- _Problem statement_:
The entries below contain a line with "From Stdlib Require" and a line with "(** A real is". Quote exactly those two lines and all lines between them.

[Stored dataset items]
= = = =

(** * jasmin: SMPP client configuration ([protocols/smpp/configs.py])

    A shallow embedding of the three components of the module:
    - the key translation table [SMPPClientConfigMap],
    - the validating constructor of [SMPPClientConfig],
    - the logging bootstrap [SMPPClientServiceConfig],
    followed by the properties stated for them.

    Python values are modelled by the type [value]: the sentinel [None],
    booleans, unbounded integers, reals, text and the opaque protocol
    values of the PDU codec.  Text is a sequence of 8-bit characters,
    [bool] is a subclass of [int], and numbers are compared by value, as
    in Python 3.  Tuples are values too, since the [%] operator that
    builds two of the error messages treats a tuple as its argument
    list.  Other containers (lists, dictionaries), numbers that are
    neither [int] nor [float] (complex, decimal, fraction) and objects
    with comparison or printing methods of their own are not values of
    the model.

    A raised exception is the [Raise] outcome of the error type [result];
    the keyword arguments of a call are a finite map from key to value. *)

From Stdlib Require Import ZArith String Ascii List Bool Lia.
From stdpp Require Import gmap strings pretty.

Local Open Scope Z_scope.
Local Open Scope string_scope.

(** ** Python values *)

(** A real is kept by its exact value: not-a-number, an infinity, or
    [m * 2^e].  Every IEEE double is of one of these forms. *)
Inductive pyfloat : Type :=
| FNan
| FInf (negative : bool)
| FFin (m e : Z).

(** Modelled from the spec: the protocol value types of
    [jasmin.vendor.smpp.pdu.pdu_types] ([AddrTon], [AddrNpi], [EsmClass],
    [PriorityFlag], [RegisteredDelivery], [ReplaceIfPresentFlag]) are not
    among the sources at hand.  The spec has them as opaque, pre-defined
    enumerated values, produced and consumed by the codec; such a value
    is kept here by the expression that names it, and equals only
    itself. *)
Inductive codec_value : Type :=
| Codec (expr : string).

#[warnings="-register-all"]
Inductive value : Type :=
| VNone
| VBool (b : bool)
| VInt (n : Z)
| VFloat (f : pyfloat)
| VStr (s : string)
| VCodec (c : codec_value)
| VTuple (items : list value).

(** What the interpreter prints for the values whose text form this
    module never fixes: reals, the codec's values and tuples. *)
Class PyRuntime : Type := {
  repr_float : pyfloat -> string;
  repr_codec : codec_value -> string;
  repr_tuple : list value -> string
}.

(** [str(v)] *)
Definition py_str `{!PyRuntime} (v : value) : string :=
  match v with
  | VNone => "None"
  | VBool true => "True"
  | VBool false => "False"
  | VInt n => pretty n
  | VFloat f => repr_float f
  | VStr s => s
  | VCodec c => repr_codec c
  | VTuple items => repr_tuple items
  end.

(** [isinstance(v, str)], [isinstance(v, int)], [isinstance(v, float)] *)
Definition isinstance_str (v : value) : bool :=
  match v with VStr _ => true | _ => false end.

Definition isinstance_int (v : value) : bool :=
  match v with VInt _ | VBool _ => true | _ => false end.

Definition isinstance_float (v : value) : bool :=
  match v with VFloat _ => true | _ => false end.

(** Exact comparison of two reals; an integer [n] is [FFin n 0]. *)
Definition float_eqb (x y : pyfloat) : bool :=
  match x, y with
  | FInf a, FInf b => Bool.eqb a b
  | FFin m e, FFin m' e' =>
      let k := Z.min e e' in
      (m * 2 ^ (e - k) =? m' * 2 ^ (e' - k))%Z
  | _, _ => false
  end.

Definition as_number (v : value) : option pyfloat :=
  match v with
  | VBool b => Some (FFin (if b then 1 else 0) 0)
  | VInt n => Some (FFin n 0)
  | VFloat f => Some f
  | _ => None
  end.

Definition codec_eqb (a b : codec_value) : bool :=
  match a, b with Codec x, Codec y => String.eqb x y end.

(** [isinstance(v, tuple)] *)
Definition is_tuple (v : value) : bool :=
  match v with VTuple _ => true | _ => false end.

(** [a == b]; two tuples are equal when they have the same length and
    equal items. *)
Fixpoint py_eq (a b : value) {struct a} : bool :=
  match a, b with
  | VNone, VNone => true
  | VStr s, VStr t => String.eqb s t
  | VCodec c, VCodec c' => codec_eqb c c'
  | VTuple xs, VTuple ys =>
      (fix items_eq (xs ys : list value) {struct xs} : bool :=
         match xs, ys with
         | [], [] => true
         | x :: xs', y :: ys' => py_eq x y && items_eq xs' ys'
         | _, _ => false
         end) xs ys
  | _, _ =>
      match as_number a, as_number b with
      | Some x, Some y => float_eqb x y
      | _, _ => false
      end
  end.

(** [v in l] *)
Definition py_in (v : value) (l : list value) : bool :=
  existsb (py_eq v) l.

(** [kwargs.get(k, d)] *)
Definition kwargs_get (kwargs : gmap string value) (k : string) (d : value) : value :=
  default d (kwargs !! k).

(** ** Exceptions *)

Inductive exn : Type :=
| ConfigUndefinedIdError (msg : string)
| ConfigInvalidIdError (msg : string)
| TypeMismatch (msg : string)
| UnknownValue (msg : string)
| TypeError (msg : string).   (* the built-in exception *)

Inductive result (A : Type) : Type :=
| Ok (a : A)
| Raise (e : exn).
Arguments Ok {A} a.
Arguments Raise {A} e.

= = = =

- _Your response_:
From Stdlib Require Import ZArith String Ascii List Bool Lia.
From stdpp Require Import gmap strings pretty.

Local Open Scope Z_scope.
Local Open Scope string_scope.

(** ** Python values *)

(** A real is kept by its exact value: not-a-number, an infinity, or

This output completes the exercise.